呉軍10万に対し魏軍は僅かに7000。
この劣勢を李典、楽進と共に防衛しこれを撃退している。
張遼、李典、楽進の組み合わせは、普段仲が悪い同士が、危機を如何に脱するかと曹操の決断があった。
この時、張遼は800騎を率いて敵中に飛び込んで、陳武を討ち取り、徐盛に怪我を負わせ、総大将の孫権を捕縛寸前まで追い込んだ。 しかし、難を逃れた孫権が張遼は寡兵であると知ると大軍で以てこれを完全包囲した。 一転、窮地となってしまうが部下と共に奮戦、血路を開いて包囲を脱出する。
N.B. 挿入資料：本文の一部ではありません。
(** [self] is the component as [super().__init__(name, **modifiers)]
    leaves it: the two ports [QTHIn] and [QTHOut] are declared there. *)
Definition __init__ (self : Component F) (modifiers : gmap string F)
  : result t :=
  let self := set_component_type self "pipe" in
  let self := set_disconnectable self false in
  let has_control_valve := false in

  let length := param modifiers "length" (dec 1 0) in
  let diameter := param modifiers "diameter" (dec 1 0) in
  let temperature := param modifiers "temperature" fnan in
  let cp := param modifiers "cp" (dec 4200 0) in
  let rho := param modifiers "rho" (dec 988 0) in

  let insulation_thickness := param modifiers "insulation_thickness" fnan in
  let conductivity_insulation := param modifiers "conductivity_insulation" fnan in
  let conductivity_subsoil := param modifiers "conductivity_subsoil" fnan in
  let depth := param modifiers "depth" fnan in
  let h_surface := param modifiers "h_surface" fnan in
  let pipe_pair_distance := param modifiers "pipe_pair_distance" fnan in

  let T_supply := param modifiers "T_supply" fnan in
  let T_return := param modifiers "T_return" fnan in
  let dT := (T_supply - T_return)%py in
  let T_ground := param modifiers "T_ground" (dec 10 0) in

  self ← add_variable self "Q" None None None;
  self ← add_variable self "dH" None None (Some (dec 0 0));

  self ← add_equation self (port "QTHIn" "Q" - own "Q")%mx;
  self ← add_equation self (port "QTHOut" "Q" - port "QTHIn" "Q")%mx;

  (* The heat loss equation is added by the Python script that assembles
     the network, so that pipes can be disconnected. *)
  Ok {| base := self; has_control_valve := has_control_valve;
        length := length; diameter := diameter; temperature := temperature;
        cp := cp; rho := rho;
        insulation_thickness := insulation_thickness;
        conductivity_insulation := conductivity_insulation;
        conductivity_subsoil := conductivity_subsoil;
        depth := depth; h_surface := h_surface;
        pipe_pair_distance := pipe_pair_distance;
        T_supply := T_supply; T_return := T_return; dT := dT;
        T_ground := T_ground |}.
End QTHPipe.
Arguments t F : clear implicits.
End QTHPipe.

(** ** Assets and modifiers (esdl_heat_model.py) *)

Module esdl.
(** The class of a port object; [type(x) == esdl.esdl.InPort] holds for
    [InPort] only. *)
Inductive port_class : Type := InPort | OutPort | OtherPort.

#[global] Instance port_class_eq_dec : EqDecision port_class.
Proof. solve_decision. Defined.

Record Port : Type := {
  port_type : port_class;
  connectedTo : list string
}.

(** A layer of a compound material: [x.layerWidth] and
    [x.matter.thermalConductivity]. *)
Record Layer (F : Type) : Type := {
  layerWidth : F;
  thermalConductivity : F
}.
Arguments layerWidth {F} _.
Arguments thermalConductivity {F} _.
ところが、敵の包囲の中に部下が取り残されている事に気付くと、何と引き返して再突撃を敢行する。 部下を救出した彼はもう一度包囲を破って脱出した。 この日、彼の部隊は半日戦い続けたと謂われる。魏軍将兵の士気は天を衝かんばかりに燃え上がり、呉軍は十数日の包囲でも合肥を落せず、何の収穫もなく撤退した。
鬼神の如き戦いぶりは相対した孫権や江東の兵たちに相当の恐怖を植えつけた様だ。
この活躍が元で、江東では子どもを静かにさせる時に「泣いていると張遼がやって来るぞ」と言い聞かせた。これが「泣く子も黙る」の語源となったと謂う。